Compile C Faster on Linux
lcc is a small, fast C compiler now available on Linux. A perfectly good C compiler, gcc, comes with Linux. Why would anyone bother installing a second one? Because the two compilers make different tradeoffs, so they suit different stages of the development cycle. gcc has many targets and users, and it includes an ambitious optimizer. lcc is 75% smaller (more when counting source code), compiles more quickly, and helps prevent some porting bugs.
For those who have always wanted to customize or extend their compiler, our recent book, A Retargetable C Compiler: Design and Implementation, tours lcc's source code in detail and thus offers especially thorough documentation. Pointers to lcc's source code, executables, book, and authors appear at the end of this article.

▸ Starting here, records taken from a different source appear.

Lemma get_pdf_returns_only_after_success_witness :
  exists filedata pages,
    from_string (PdfKit := example_pdfkit)
      (engine_call (H := example_frappe) "<html>" None).1
      (dict_or_empty (engine_call (H := example_frappe) "<html>" None).2)
    = Returned filedata
    /\ PdfReader (PyPDF2 := example_pypdf2) filedata = ret pages.
Proof.
  apply (get_pdf_returns_only_after_success
           (H := example_pdfkit) (H0 := example_pypdf2) (H1 := example_frappe)
           "<html>" None None
           (FileData (get_file_data_from_writer (PyPDF2 := example_pypdf2)
                        {| writer_pages := [0; 1; 2]%nat; writer_password := None |}))).
  vm_compute. reflexivity.
Defined.

(** C10: after a successful render a given accumulator gets the rendered
    pages appended and is itself the result, its encryption state left as
    it was whatever the options say; without an accumulator the result is
    the serialization of a fresh writer holding the pages, encrypted
    exactly when the options have a [password]. *)
Theorem accumulator_returned_unencrypted `{PdfKit, PyPDF2, Frappe}
    (html : string) (options : option (gmap string pyval))
    (output : PdfWriter pdf_page) (filedata : list Byte.byte)
    (pages : list pdf_page) :
  from_string (engine_call html options).1
    (dict_or_empty (engine_call html options).2) = Returned filedata ->
  PdfReader filedata = ret pages ->
  get_pdf html options (Some output)
  = ret (Accumulator {| writer_pages := writer_pages output ++ pages;
                        writer_password := writer_password output |})
  /\ get_pdf html options None
     = ret (FileData (get_file_data_from_writer
                        {| writer_pages := pages;
                           writer_password :=
                             (engine_call html options).2 !! "password" |})).
Proof.
  intros Hengine Hparse. unfold get_pdf.
  destruct (engine_call html options) as [html' options']. simpl in *.
  unfold render. rewrite Hengine, Hparse. simpl bind.
  split.
  - rewrite fold_left_add_page. reflexivity.
  - rewrite fold_left_add_page. simpl.
    destruct (options' !! "password"); reflexivity.
Qed.

Lemma accumulator_returned_unencrypted_witness :
  get_pdf (H := example_pdfkit) (H0 := example_pypdf2) (H1 := example_frappe)
    "<html>" (Some {[ "password" := VStr "secret" ]})
    (Some {| writer_pages := [7%nat]; writer_password := None |})
  = ret (Accumulator {| writer_pages := [7; 0; 1; 2]%nat; writer_password := None |}).
Proof.
  apply (accumulator_returned_unencrypted
           (H := example_pdfkit) (H0 := example_pypdf2) (H1 := example_frappe)
           "<html>" (Some {[ "password" := VStr "secret" ]})
           {| writer_pages := [7%nat]; writer_password := None |}
           [Byte.x25; Byte.x50; Byte.x44] [0; 1; 2]%nat).
  - reflexivity.
  - reflexivity.
Defined.

(** ** Whitespace Cropper *)

Lemma crop_page_inspection_raises `{Fitz} (page : fitz_page) (e : exn) :
  get_text_blocks page = raise e -> crop_page page = raise e.
Proof. intros Hraise. unfold crop_page. rewrite Hraise. reflexivity. Qed.

(** One page whose inspection raises makes the whole loop raise, wherever
    the page stands in the document. *)
Lemma for_each_crop_page_raises `{Fitz} (pdf_doc : list fitz_page)
    (page : fitz_page) (e : exn) :
  page ∈ pdf_doc ->
  get_text_blocks page = raise e ->
  exists e', for_each crop_page pdf_doc = raise e'.
Proof.
  intros Hin Hraise.
  induction pdf_doc as [|first rest IH]; [inversion Hin|].
  simpl. destruct (crop_page first) as [e1|first'] eqn:Hfirst.
  - exists e1. reflexivity.
  - apply elem_of_cons in Hin as [->|Hin].
    + rewrite (crop_page_inspection_raises _ _ Hraise) in Hfirst. discriminate.
    + destruct (IH Hin) as [e' He']. exists e'. rewrite He'. reflexivity.
Qed.

(** Both handlers return the bytes they were given. *)
Lemma crop_body_raises_returns_input `{Fitz} (pdf_bytes : list Byte.byte) (e : exn) :
  crop_body pdf_bytes = raise e ->
  (crop_pdf_whitespace pdf_bytes).1 = pdf_bytes.
Proof.
  intros Hraise. unfold crop_pdf_whitespace. rewrite Hraise.
  destruct e; reflexivity.
Qed.

(** C3: when the inspection library is missing, when it cannot open the
    bytes, when the inspection of any page raises, or when anything else in
    the [try] block raises, the bytes returned are the input bytes; the
    function has no raising outcome. *)
Theorem crop_failure_returns_input `{Fitz} (pdf_bytes : list Byte.byte) :
  (exists e, import_fitz = raise e)
  \/ (exists e, fitz_open pdf_bytes = raise e)
  \/ (exists pdf_doc page e,
        fitz_open pdf_bytes = ret pdf_doc
        /\ page ∈ pdf_doc /\ get_text_blocks page = raise e)
  \/ (exists e, crop_body pdf_bytes = raise e) ->
  (crop_pdf_whitespace pdf_bytes).1 = pdf_bytes.
Proof.
  intros Hraises.
  assert (Hbody : exists e, crop_body pdf_bytes = raise e).
  { unfold crop_body.
    destruct Hraises as [[e He]|[[e He]|[(pdf_doc & page & e & Hopen & Hin & He)|Hbody]]].
    - exists e. rewrite He. reflexivity.
    - destruct import_fitz as [e0|[]]; [exists e0; reflexivity|].
      exists e. simpl. rewrite He. reflexivity.
    - destruct import_fitz as [e0|[]]; [exists e0; reflexivity|].
      simpl. rewrite Hopen. simpl.
      destruct (for_each_crop_page_raises pdf_doc page e Hin He) as [e' He'].
      exists e'. rewrite He'. reflexivity.
    - exact Hbody. }
  destruct Hbody as [e He].
  exact (crop_body_raises_returns_input pdf_bytes e He).
Qed.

lcc is fast. gcc implements a more ambitious global code optimizer, so it emits better code, particularly with full optimization options, but global optimization takes time and space. lcc implements a few low-cost, high-yield optimizations that collaborate to yield respectable code in a hurry.
For example, lcc compiles itself in 36 seconds on a 90 megahertz Pentium running Linux. gcc takes 68 seconds to compile the same program (the lcc source) with the default compiler options, and 130 seconds with the highest level of optimization. Code quality varied less. gcc's default code took 36 seconds to reprocess this input, just like lcc's code. gcc's best code (that is, with optimization level 3) runs in 30 seconds, about 20% faster. This is only a single data point, and both compilers evolve constantly, so your mileage may vary. Naturally, one can save time by using lcc for development and optimizing with gcc for the final release build.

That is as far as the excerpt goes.